What needs to be done: When the line containing "(oldest (in_conversation a" appears in the entries below, begin printing there and stop after the line containing "End Lemmas."; print each of those lines exactly and no other line.

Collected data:

....

(* ===== verification/GroupService.v ===== *)
(** Groups, their members and their messages: [services/group/group_repository.cpp],
    [group_service.cpp], [group_message_repository.cpp] and [group_message_service.cpp].

    The repository fills in the ids of the rows it inserts; here it returns them.  The wall
    clock is an argument. *)
From S2P Require Import Prelude Text Schema Odb PasswordHasher MemDb UserService.
Open Scope Z_scope.

(** * Data *)

Record CreateGroupRequest := { cg_name : string; cg_creator_uid : string; cg_now_ms : Z }.

Record GroupResult := {
  gr_ok : bool;
  gr_error_code : string;
  gr_message : string;
  gr_group_id : Z
}.

Record GroupInfoDTO := {
  gi_group_id : Z;
  gi_name : string;
  gi_creator_uid : string;
  gi_created_at : Z;
  gi_member_count : Z
}.

Record MemberInfoDTO := {
  mi_id : Z;
  mi_user_uid : string;
  mi_nickname : string;
  mi_role : GroupRole;
  mi_joined_at : Z
}.

Record GroupSendResult := { gs_ok : bool; gs_error_code : string; gs_message : string; gs_msg_id : Z }.

Record GroupMessageDTO := {
  gd_msg_id : Z;
  gd_sender_uid : string;
  gd_sender_nickname : string;
  gd_content : string;
  gd_created_at : Z
}.

Definition group_error (code msg : string) : GroupResult :=
  {| gr_ok := false; gr_error_code := code; gr_message := msg; gr_group_id := 0 |}.
Definition group_ok (msg : string) (id : Z) : GroupResult :=
  {| gr_ok := true; gr_error_code := ""; gr_message := msg; gr_group_id := id |}.
Definition send_error (code msg : string) : GroupSendResult :=
  {| gs_ok := false; gs_error_code := code; gs_message := msg; gs_msg_id := 0 |}.

(** The constructors of the rows; the database assigns the ids. *)
Definition new_group (name creator : string) (t : Z) : Group :=
  {| g_group_id := 0; g_name := name; g_creator_uid := creator; g_created_at := t |}.
Definition new_member (group_id : Z) (uid : string) (role : GroupRole) (t : Z) : GroupMember :=
  {| m_id := 0; m_group_id := group_id; m_user_uid := uid; m_role := role; m_joined_at := t |}.
Definition new_message (group_id : Z) (sender content : string) (t : Z) : GroupMessage :=
  {| gm_id := 0; gm_group_id := group_id; gm_sender_uid := sender; gm_content := content;
     gm_created_at := t |}.
Definition set_group (group_id : Z) (m : GroupMember) : GroupMember :=
  {| m_id := m_id m; m_group_id := group_id; m_user_uid := m_user_uid m; m_role := m_role m;
     m_joined_at := m_joined_at m |}.
Definition set_role (role : GroupRole) (m : GroupMember) : GroupMember :=
  {| m_id := m_id m; m_group_id := m_group_id m; m_user_uid := m_user_uid m; m_role := role;
     m_joined_at := m_joined_at m |}.

Section Service.
Context {DB : Type} `{Odb DB}.

(** * GroupRepository *)

Definition create_group_row (g : Group) : exec DB bool :=
  guarded (let* _ := persist g in ret (Commit true)) false.

(** [Some id] is [true] with the id left in [g]. *)
Definition create_group_with_owner (g : Group) (owner : GroupMember) : exec DB (option Z) :=
  guarded (let* g := persist g in
           let* _ := persist (set_group (g_group_id g) owner) in
           ret (Commit (Some (g_group_id g)))) None.

Definition find_group_by_id (group_id : Z) : exec DB (option Group) :=
  guarded (let* loaded := load (Row := Group) group_id in ret (Commit loaded)) None.

Definition find_groups_by_user (user_uid : string) : exec DB (list Group) :=
  let* group_ids := guarded (let* mr := query (fun m => String.eqb (m_user_uid m) user_uid) None in
                             ret (Commit (map m_group_id mr))) [] in
  let* found := exec_map find_group_by_id group_ids in
  ret (omap id found).

Definition search_groups_rows (keyword : string) (limit : Z) : exec DB (list Group) :=
  if String.eqb keyword "" || (limit =? 0) then ret []
  else
    let* by_id := match stoull keyword with
                  | Some id => find_group_by_id id
                  | None => ret None
                  end in
    match by_id with
    | Some g => ret [g]
    | None =>
        let pattern := "%" +:+ keyword +:+ "%" in
        guarded (let* r := query (fun g => sql_like pattern (g_name g)) None in
                 ret (Commit (ztake limit r))) []
    end.

Definition add_member (m : GroupMember) : exec DB bool :=
  guarded (let* _ := persist m in ret (Commit true)) false.

Definition is_member_row (group_id : Z) (user_uid : string) (m : GroupMember) : bool :=
  (m_group_id m =? group_id) && String.eqb (m_user_uid m) user_uid.

Definition remove_member (group_id : Z) (user_uid : string) : exec DB bool :=
  guarded (let* _ := erase_query (is_member_row group_id user_uid) in ret (Commit true)) false.

Definition update_member_role (group_id : Z) (user_uid : string) (role : GroupRole) : exec DB bool :=
  guarded (let* r := query (is_member_row group_id user_uid) None in
           match r with
           | [] => ret (Commit false)
           | m :: _ => let* _ := update (set_role role m) in ret (Commit true)
           end) false.

Definition find_members (group_id : Z) : exec DB (list GroupMember) :=
  collect (query (fun m => m_group_id m =? group_id) None).

Definition find_member (group_id : Z) (user_uid : string) : exec DB (option GroupMember) :=
  guarded (let* r := query (is_member_row group_id user_uid) None in ret (Commit (head r))) None.

(** * GroupService *)

Definition create_group (clock : Z) (request : CreateGroupRequest) : exec DB GroupResult :=
  if String.eqb (cg_name request) "" then ret (group_error "EMPTY_NAME" "Group name must not be empty")
  else if String.eqb (cg_creator_uid request) "" then
    ret (group_error "EMPTY_CREATOR" "Creator UID must not be empty")
  else
    let* profile := get_profile_by_uid (cg_creator_uid request) in
    match profile with
    | None => ret (group_error "CREATOR_NOT_FOUND" "Creator user does not exist")
    | Some _ =>
        let t := if 0 <? cg_now_ms request then cg_now_ms request else clock in
        let g := new_group (cg_name request) (cg_creator_uid request) t in
        let owner := new_member 0 (cg_creator_uid request) OWNER t in
        let* created := create_group_with_owner g owner in
        match created with
        | None => ret (group_error "PERSIST_FAILED" "Failed to persist group with owner")
        | Some id => ret (group_ok "Group created" id)
        end
    end.

Definition join_group (clock : Z) (group_id : Z) (user_uid : string) (t : Z) : exec DB GroupResult :=
  let* group := find_group_by_id group_id in
  match group with
  | None => ret (group_error "GROUP_NOT_FOUND" "Group not found")
  | Some _ =>
      if String.eqb user_uid "" then ret (group_error "EMPTY_UID" "User UID must not be empty")
      else
        let* profile := get_profile_by_uid user_uid in
        match profile with
        | None => ret (group_error "USER_NOT_FOUND" "User does not exist")
        | Some _ =>
            let* existing := find_member group_id user_uid in
            match existing with
            | Some _ => ret (group_error "ALREADY_MEMBER" "User is already a member of this group")
            | None =>
                let joined_at := if 0 <? t then t else clock in
                let* added := add_member (new_member group_id user_uid MEMBER joined_at) in
                if negb added then ret (group_error "PERSIST_FAILED" "Failed to add member")
                else ret (group_ok "Joined group" 0)
            end
        end
  end.

Definition leave_group (group_id : Z) (user_uid : string) : exec DB GroupResult :=
  let* group := find_group_by_id group_id in
  match group with
  | None => ret (group_error "GROUP_NOT_FOUND" "Group not found")
  | Some _ =>
      let* member := find_member group_id user_uid in
      match member with
      | None => ret (group_error "NOT_MEMBER" "User is not a member of this group")
      | Some m =>
          if bool_decide (m_role m = OWNER) then
            ret (group_error "OWNER_CANNOT_LEAVE" "Owner cannot leave the group; transfer ownership first")
          else
            let* removed := remove_member group_id user_uid in
            if negb removed then ret (group_error "REMOVE_FAILED" "Failed to remove member")
            else ret (group_ok "Left group" 0)
      end
  end.

(** The entry for a group, with the number of its members as an [int]. *)
Definition group_info (g : Group) : exec DB GroupInfoDTO :=
  let* members := find_members (g_group_id g) in
  ret {| gi_group_id := g_group_id g; gi_name := g_name g; gi_creator_uid := g_creator_uid g;
         gi_created_at := g_created_at g; gi_member_count := i32 (zlen members) |}.

Definition list_my_groups (user_uid : string) : exec DB (list GroupInfoDTO) :=
  let* groups := find_groups_by_user user_uid in exec_map group_info groups.
Lemma send_text_inv q d d' r : send_text_message q d = (d', r) ->
  (healthy d -> healthy d') /\ exists res, r = Ok res /\
  ((view d' = view d /\ send_refused q res) \/
   (sq_sender_uid q <> "" /\ sq_receiver_uid q <> "" /\ sq_content q <> "" /\
    ((view d' = view d /\ res = message_error "PERSIST_FAILED" "Failed to persist message" /\
      (healthy d -> False)) \/
     exists m, inserted (requested q) m (view d) (view d') /\
       ((exists m', m' ∈ im_messages (view d') /\ msg_id m' = msg_id m /\
         res = {| sr_ok := true; sr_error_code := ""; sr_message := ""; sr_data := Some (to_data m') |}) \/
        (res = message_error "PERSIST_FAILED" "Message persisted but could not be read back" /\
         (healthy d -> False)))))).
Proof.
  unfold send_text_message. intros E.
  destruct (String.eqb_spec (sq_sender_uid q) "") as [|Hs].
  { odb_inv. split; [done|]. eexists; split; [done|]. left. split; [done|]. by constructor. }
  destruct (String.eqb_spec (sq_receiver_uid q) "") as [|Hr].
  { odb_inv. split; [done|]. eexists; split; [done|]. left. split; [done|]. by constructor. }
  destruct (String.eqb_spec (sq_content q) "") as [|Hc].
  { odb_inv. split; [done|]. eexists; split; [done|]. left. split; [done|]. by constructor. }
  fold (requested q) in E.
  run_inv E; apply create_msg_spec in E0 as (Hd & o & Ho & Hi); [done|]. simplify_eq.
  destruct o as [i|].
  2: { destruct Hi as [Hv Hf]. unfold ret in E. simplify_eq. split; [done|]. eexists; split; [done|]. right.
       split_and!; try done. by left. }
  destruct Hi as (m & <- & Hi).
  run_inv E; apply find_msg_spec in E0 as (Hd2 & Hv2 & o & Ho & Hm); [done|]. simplify_eq. rewrite <- Hv2 in Hi.
  destruct o as [m'|]; unfold ret in E; simplify_eq; (split; [by auto|]); (eexists; split; [done|]); right;
    (split_and!; [done..|]); right; exists m; (split; [done|]); [left|right].
  - rewrite <- Hv2 in Hm. destruct Hm. eauto.
  - split; [done|]. intros Hh. apply (Hm (Hd Hh) m); [|done]. rewrite <- Hv2.
    apply (inserted_elem _ _ _ _ m Hi). by left.
Qed.

Lemma get_conversation_inv a b before limit d d' r : get_conversation a b before limit d = (d', r) ->
  (healthy d -> healthy d') /\ view d' = view d /\ exists l, r = Ok (map to_data l) /\
  (oldest (in_conversation a b (if 0 <? before then before else INT64_MAX))
     (if 0 <? limit then limit else 50) (view d) l \/ (l = [] /\ (healthy d -> False))).
Proof.
  unfold get_conversation. intros E.
  run_inv E; apply by_time_spec in E0 as (Hd & Hv & l & Hr & Hl); [done|]. unfold ret in E. simplify_eq. eauto 6.
Qed.

Lemma pull_offline_inv u before limit d d' r : pull_offline u before limit d = (d', r) ->
  (healthy d -> healthy d') /\ view d' = view d /\ exists l, r = Ok (map to_data l) /\
  (oldest (is_offline u (if 0 <? before then before else INT64_MAX))
     (if 0 <? limit then limit else 50) (view d) l \/ (l = [] /\ (healthy d -> False))).
Proof.
  unfold pull_offline. intros E.
  run_inv E; apply by_time_spec in E0 as (Hd & Hv & l & Hr & Hl); [done|]. unfold ret in E. simplify_eq. eauto 6.
Qed.
End Lemmas.

(** * Requests and the abstract transitions they refine *)

Inductive MessageCall :=
| Send (q : SendRequest)
| Conversation (a b : string) (before limit : Z)
| PullOffline (u : string) (before limit : Z)
| MarkDelivered (id t : Z)
| MarkRead (id t : Z).

Definition run_message {DB} `{Odb DB} (c : MessageCall) : exec DB unit :=
  match c with
  | Send q => let* _ := send_text_message q in ret tt
  | Conversation a b t l => let* _ := get_conversation a b t l in ret tt
  | PullOffline u t l => let* _ := pull_offline u t l in ret tt
  | MarkDelivered i t => let* _ := mark_delivered i t in ret tt
  | MarkRead i t => let* _ := mark_read i t in ret tt
  end.

Inductive message_change (s s' : Schema) : Prop :=
| mc_none : s' = s -> message_change s s'
| mc_send q m : sq_sender_uid q <> "" -> sq_receiver_uid q <> "" -> sq_content q <> "" ->
    inserted (requested q) m s s' -> message_change s s'
| mc_delivered m t : m ∈ im_messages s -> replaced (delivered_at t m) s s' -> message_change s s'
| mc_read m t : m ∈ im_messages s -> replaced (read_at t m) s s' -> message_change s s'.

Definition messages_wf (s : Schema) : Prop :=
  pairwise conflict (im_messages s) /\
  forall m, m ∈ im_messages s -> msg_sender_uid m <> "" /\ msg_receiver_uid m <> "" /\ msg_content m <> "" /\
    (msg_status m = SENT -> msg_delivered_time m = 0 /\ msg_read_time m = 0).

(** The part of a message that never changes, and a status that never returns to SENT. *)
Definition later (m m' : Message) : Prop :=
  msg_id m' = msg_id m /\ msg_sender_uid m' = msg_sender_uid m /\
  msg_receiver_uid m' = msg_receiver_uid m /\ msg_content m' = msg_content m /\
  msg_msg_type m' = msg_msg_type m /\ msg_create_time m' = msg_create_time m /\
  (msg_status m' = SENT -> m' = m).

Lemma msg_later_refl m : later m m.
Proof. by split_and!. Qed.

Lemma msg_later_trans x y z : later x y -> later y z -> later x z.
Proof.
  intros (? & ? & ? & ? & ? & ? & Hxy) (? & ? & ? & ? & ? & ? & Hyz). split_and!; try congruence.
  intros Hz. specialize (Hyz Hz) as ->. auto.
Qed.

Lemma message_row m x s : pairwise conflict (im_messages s) -> m ∈ im_messages s -> x ∈ im_messages s ->
  msg_id m = msg_id x -> m = x.
Proof.
  intros Hp Hm Hx Hi. apply (pairwise_eq conflict conflict_sym _ _ _ Hp); try done.
  unfold conflict. by rewrite bool_decide_eq_true_2.
Qed.

(** Rewriting a message by one of the marks. *)
Lemma mark_change (f : Message -> Message) m s s' : (forall x, later x (f x)) ->
  (forall x, msg_status (f x) <> SENT) -> messages_wf s -> m ∈ im_messages s -> replaced (f m) s s' ->
  messages_wf s' /\ forall x, x ∈ im_messages s -> exists x', x' ∈ im_messages s' /\ later x x'.
Proof.
  intros Hf Hne [Hp Hw] Hm Hr. pose proof (fun x => replaced_elem _ _ _ x Hp Hr) as Hel. simpl in Hel.
  destruct (Hf m) as (Hi & Hs & Hrc & Hc & _). split; [split; [by apply replaced_pairwise in Hr|]|].
  - intros x [->|[Hx _]]%Hel; [|by apply Hw]. rewrite Hs, Hrc, Hc. destruct (Hw m Hm) as (? & ? & ? & _).
    split_and!; try done. intros Hse. by apply Hne in Hse.
  - intros x Hx. destruct (decide (msg_id x = msg_id m)) as [He|Hd].
    + rewrite (message_row x m s) by done. exists (f m). split; [apply Hel; by left|apply Hf].
    + exists x. split; [apply Hel; right; split; [done|congruence]|apply msg_later_refl].
Qed.

Lemma message_change_inv s s' : message_change s s' -> messages_wf s ->
  messages_wf s' /\ (forall x, x ∈ im_messages s -> exists x', x' ∈ im_messages s' /\ later x x') /\
  s' = set_messages (im_messages s') s.
Proof.
  intros Hc Hw. destruct Hc as [->|q m ? ? ? Hi|m t Hm Hr|m t Hm Hr].
  - split_and!; [done| |by destruct s]. intros x Hx. exists x. split; [done|apply msg_later_refl].
  - pose proof (fun x => inserted_elem _ _ _ _ x Hi) as Hel. simpl in Hel. destruct Hw as [Hp Hw].
    pose proof (inserted_pairwise _ _ _ _ Hi Hp) as Hp'. destruct Hi as ((i & _ & ->) & _ & l & _ & ->).
    split_and!; [split; [done|]| |by destruct s].
    + intros x [->|Hx]%Hel; [|by apply Hw]. by split_and!.
    + intros x Hx. exists x. split; [apply Hel; by right|apply msg_later_refl].
  - assert (Hs : s' = set_messages (im_messages s') s) by (destruct Hr as (? & ? & ? & _ & _ & _ & _ & ->); by destruct s).
    eapply (mark_change (delivered_at t)) in Hr as [? ?]; [|by intros x; split_and!|done|done|done]. done.
  - assert (Hs : s' = set_messages (im_messages s') s) by (destruct Hr as (? & ? & ? & _ & _ & _ & _ & ->); by destruct s).
    eapply (mark_change (read_at t)) in Hr as [? ?]; [|by intros x; split_and!|done|done|done]. done.
Qed.

(** * Properties *)

(** Acknowledging a list of pulled messages. *)
Definition mark_all {DB} `{Odb DB} (t : Z) (l : list MessageData) : exec DB (list bool) :=
  exec_map (fun m => mark_delivered (md_msg_id m) t) l.

Section Properties.
Context {DB : Type} `{OdbReliable DB}.

Lemma run_message_change c (d d' : DB) r : run_message c d = (d', r) ->
  (healthy d -> healthy d') /\ message_change (view d) (view d').
Proof.
  intros E. destruct c as [q|a b t l|u t l|i t|i t]; simpl in E.
  - run_inv E; apply send_text_inv in E0 as (Hd & res & Hr & Hs); [done|]. odb_inv. split; [done|].
    destruct Hs as [[-> _]|(? & ? & ? & [(-> & _)|(m & Hi & _)])]; [by apply mc_none|by apply mc_none|].
    by eapply (mc_send _ _ q).
  - run_inv E; apply get_conversation_inv in E0 as (? & Hv & _); odb_inv; split; try done; rewrite Hv; by apply mc_none.
  - run_inv E; apply pull_offline_inv in E0 as (? & Hv & _); odb_inv; split; try done; rewrite Hv; by apply mc_none.
  - run_inv E; apply mark_delivered_spec in E0 as (Hd & b & Hr & Hb); [done|]. odb_inv. split; [done|].
    destruct b; [destruct Hb as (m & ? & _ & ?); by eapply mc_delivered|destruct Hb as [-> _]; by apply mc_none].
  - run_inv E; apply mark_read_spec in E0 as (Hd & b & Hr & Hb); [done|]. odb_inv. split; [done|].
    destruct b; [destruct Hb as (m & ? & _ & ?); by eapply mc_read|destruct Hb as [-> _]; by apply mc_none].
Qed.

....

Solution to this task:
  (oldest (in_conversation a b (if 0 <? before then before else INT64_MAX))
     (if 0 <? limit then limit else 50) (view d) l \/ (l = [] /\ (healthy d -> False))).
Proof.
  unfold get_conversation. intros E.
  run_inv E; apply by_time_spec in E0 as (Hd & Hv & l & Hr & Hl); [done|]. unfold ret in E. simplify_eq. eauto 6.
Qed.

Lemma pull_offline_inv u before limit d d' r : pull_offline u before limit d = (d', r) ->
  (healthy d -> healthy d') /\ view d' = view d /\ exists l, r = Ok (map to_data l) /\
  (oldest (is_offline u (if 0 <? before then before else INT64_MAX))
     (if 0 <? limit then limit else 50) (view d) l \/ (l = [] /\ (healthy d -> False))).
Proof.
  unfold pull_offline. intros E.
  run_inv E; apply by_time_spec in E0 as (Hd & Hv & l & Hr & Hl); [done|]. unfold ret in E. simplify_eq. eauto 6.
Qed.
End Lemmas.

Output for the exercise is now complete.